== Segment start ==

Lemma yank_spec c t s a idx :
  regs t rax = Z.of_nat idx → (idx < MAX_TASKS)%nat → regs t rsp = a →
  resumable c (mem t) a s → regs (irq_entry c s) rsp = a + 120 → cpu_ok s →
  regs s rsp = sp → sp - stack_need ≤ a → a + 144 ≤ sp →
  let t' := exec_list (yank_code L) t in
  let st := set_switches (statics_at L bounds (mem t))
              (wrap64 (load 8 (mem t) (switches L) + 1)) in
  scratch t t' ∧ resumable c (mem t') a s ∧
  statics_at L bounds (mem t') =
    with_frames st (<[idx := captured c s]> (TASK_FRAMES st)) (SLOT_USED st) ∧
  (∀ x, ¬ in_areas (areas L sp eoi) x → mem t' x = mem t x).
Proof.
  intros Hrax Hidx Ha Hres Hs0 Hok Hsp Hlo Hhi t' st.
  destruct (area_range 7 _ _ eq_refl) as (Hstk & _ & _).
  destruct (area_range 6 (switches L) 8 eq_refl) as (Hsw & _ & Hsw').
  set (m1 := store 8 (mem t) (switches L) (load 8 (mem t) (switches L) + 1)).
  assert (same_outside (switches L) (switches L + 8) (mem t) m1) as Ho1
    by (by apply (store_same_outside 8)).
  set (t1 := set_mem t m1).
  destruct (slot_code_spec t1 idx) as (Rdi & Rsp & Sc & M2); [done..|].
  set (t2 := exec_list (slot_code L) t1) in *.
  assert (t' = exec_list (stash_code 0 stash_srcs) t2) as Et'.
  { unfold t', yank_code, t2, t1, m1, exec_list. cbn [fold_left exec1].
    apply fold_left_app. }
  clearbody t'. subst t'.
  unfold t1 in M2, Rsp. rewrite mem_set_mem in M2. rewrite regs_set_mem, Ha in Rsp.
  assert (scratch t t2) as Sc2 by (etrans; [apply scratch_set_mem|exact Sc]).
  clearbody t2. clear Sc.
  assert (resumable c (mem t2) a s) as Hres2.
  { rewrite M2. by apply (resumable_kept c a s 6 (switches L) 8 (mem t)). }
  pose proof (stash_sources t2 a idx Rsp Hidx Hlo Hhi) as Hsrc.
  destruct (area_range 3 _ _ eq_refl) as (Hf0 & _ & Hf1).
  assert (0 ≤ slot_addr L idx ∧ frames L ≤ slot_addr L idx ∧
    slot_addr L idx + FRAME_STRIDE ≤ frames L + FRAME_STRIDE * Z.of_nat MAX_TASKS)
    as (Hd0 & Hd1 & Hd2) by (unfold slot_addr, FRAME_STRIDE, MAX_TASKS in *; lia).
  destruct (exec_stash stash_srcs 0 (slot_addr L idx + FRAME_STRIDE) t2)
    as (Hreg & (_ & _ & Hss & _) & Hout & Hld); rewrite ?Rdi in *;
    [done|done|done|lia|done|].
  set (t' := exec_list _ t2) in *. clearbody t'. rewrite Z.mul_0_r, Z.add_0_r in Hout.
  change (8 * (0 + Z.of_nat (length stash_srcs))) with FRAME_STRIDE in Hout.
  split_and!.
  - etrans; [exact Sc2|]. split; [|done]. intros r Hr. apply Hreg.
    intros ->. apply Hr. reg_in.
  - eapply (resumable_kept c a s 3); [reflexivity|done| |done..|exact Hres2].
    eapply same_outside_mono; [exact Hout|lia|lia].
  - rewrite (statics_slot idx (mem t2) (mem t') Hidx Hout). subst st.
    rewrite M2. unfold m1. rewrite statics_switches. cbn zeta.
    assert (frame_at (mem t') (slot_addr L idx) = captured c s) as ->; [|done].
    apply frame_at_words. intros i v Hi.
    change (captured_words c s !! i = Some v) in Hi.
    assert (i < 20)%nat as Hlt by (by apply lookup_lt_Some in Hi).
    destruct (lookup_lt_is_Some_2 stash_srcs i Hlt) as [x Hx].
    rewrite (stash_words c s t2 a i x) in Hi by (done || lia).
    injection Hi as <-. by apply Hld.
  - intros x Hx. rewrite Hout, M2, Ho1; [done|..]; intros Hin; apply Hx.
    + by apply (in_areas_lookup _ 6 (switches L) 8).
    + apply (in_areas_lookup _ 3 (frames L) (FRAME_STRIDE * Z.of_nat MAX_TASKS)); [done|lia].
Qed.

== Segment end ==

** How to complete this task **
All of the data needs to be printed once more, exactly.

** Response to the task **
Lemma yank_spec c t s a idx :
  regs t rax = Z.of_nat idx → (idx < MAX_TASKS)%nat → regs t rsp = a →
  resumable c (mem t) a s → regs (irq_entry c s) rsp = a + 120 → cpu_ok s →
  regs s rsp = sp → sp - stack_need ≤ a → a + 144 ≤ sp →
  let t' := exec_list (yank_code L) t in
  let st := set_switches (statics_at L bounds (mem t))
              (wrap64 (load 8 (mem t) (switches L) + 1)) in
  scratch t t' ∧ resumable c (mem t') a s ∧
  statics_at L bounds (mem t') =
    with_frames st (<[idx := captured c s]> (TASK_FRAMES st)) (SLOT_USED st) ∧
  (∀ x, ¬ in_areas (areas L sp eoi) x → mem t' x = mem t x).
Proof.
  intros Hrax Hidx Ha Hres Hs0 Hok Hsp Hlo Hhi t' st.
  destruct (area_range 7 _ _ eq_refl) as (Hstk & _ & _).
  destruct (area_range 6 (switches L) 8 eq_refl) as (Hsw & _ & Hsw').
  set (m1 := store 8 (mem t) (switches L) (load 8 (mem t) (switches L) + 1)).
  assert (same_outside (switches L) (switches L + 8) (mem t) m1) as Ho1
    by (by apply (store_same_outside 8)).
  set (t1 := set_mem t m1).
  destruct (slot_code_spec t1 idx) as (Rdi & Rsp & Sc & M2); [done..|].
  set (t2 := exec_list (slot_code L) t1) in *.
  assert (t' = exec_list (stash_code 0 stash_srcs) t2) as Et'.
  { unfold t', yank_code, t2, t1, m1, exec_list. cbn [fold_left exec1].
    apply fold_left_app. }
  clearbody t'. subst t'.
  unfold t1 in M2, Rsp. rewrite mem_set_mem in M2. rewrite regs_set_mem, Ha in Rsp.
  assert (scratch t t2) as Sc2 by (etrans; [apply scratch_set_mem|exact Sc]).
  clearbody t2. clear Sc.
  assert (resumable c (mem t2) a s) as Hres2.
  { rewrite M2. by apply (resumable_kept c a s 6 (switches L) 8 (mem t)). }
  pose proof (stash_sources t2 a idx Rsp Hidx Hlo Hhi) as Hsrc.
  destruct (area_range 3 _ _ eq_refl) as (Hf0 & _ & Hf1).
  assert (0 ≤ slot_addr L idx ∧ frames L ≤ slot_addr L idx ∧
    slot_addr L idx + FRAME_STRIDE ≤ frames L + FRAME_STRIDE * Z.of_nat MAX_TASKS)
    as (Hd0 & Hd1 & Hd2) by (unfold slot_addr, FRAME_STRIDE, MAX_TASKS in *; lia).
  destruct (exec_stash stash_srcs 0 (slot_addr L idx + FRAME_STRIDE) t2)
    as (Hreg & (_ & _ & Hss & _) & Hout & Hld); rewrite ?Rdi in *;
    [done|done|done|lia|done|].
  set (t' := exec_list _ t2) in *. clearbody t'. rewrite Z.mul_0_r, Z.add_0_r in Hout.
  change (8 * (0 + Z.of_nat (length stash_srcs))) with FRAME_STRIDE in Hout.
  split_and!.
  - etrans; [exact Sc2|]. split; [|done]. intros r Hr. apply Hreg.
    intros ->. apply Hr. reg_in.
  - eapply (resumable_kept c a s 3); [reflexivity|done| |done..|exact Hres2].
    eapply same_outside_mono; [exact Hout|lia|lia].
  - rewrite (statics_slot idx (mem t2) (mem t') Hidx Hout). subst st.
    rewrite M2. unfold m1. rewrite statics_switches. cbn zeta.
    assert (frame_at (mem t') (slot_addr L idx) = captured c s) as ->; [|done].
    apply frame_at_words. intros i v Hi.
    change (captured_words c s !! i = Some v) in Hi.
    assert (i < 20)%nat as Hlt by (by apply lookup_lt_Some in Hi).
    destruct (lookup_lt_is_Some_2 stash_srcs i Hlt) as [x Hx].
    rewrite (stash_words c s t2 a i x) in Hi by (done || lia).
    injection Hi as <-. by apply Hld.
  - intros x Hx. rewrite Hout, M2, Ho1; [done|..]; intros Hin; apply Hx.
    + by apply (in_areas_lookup _ 6 (switches L) 8).
    + apply (in_areas_lookup _ 3 (frames L) (FRAME_STRIDE * Z.of_nat MAX_TASKS)); [done|lia].
Qed.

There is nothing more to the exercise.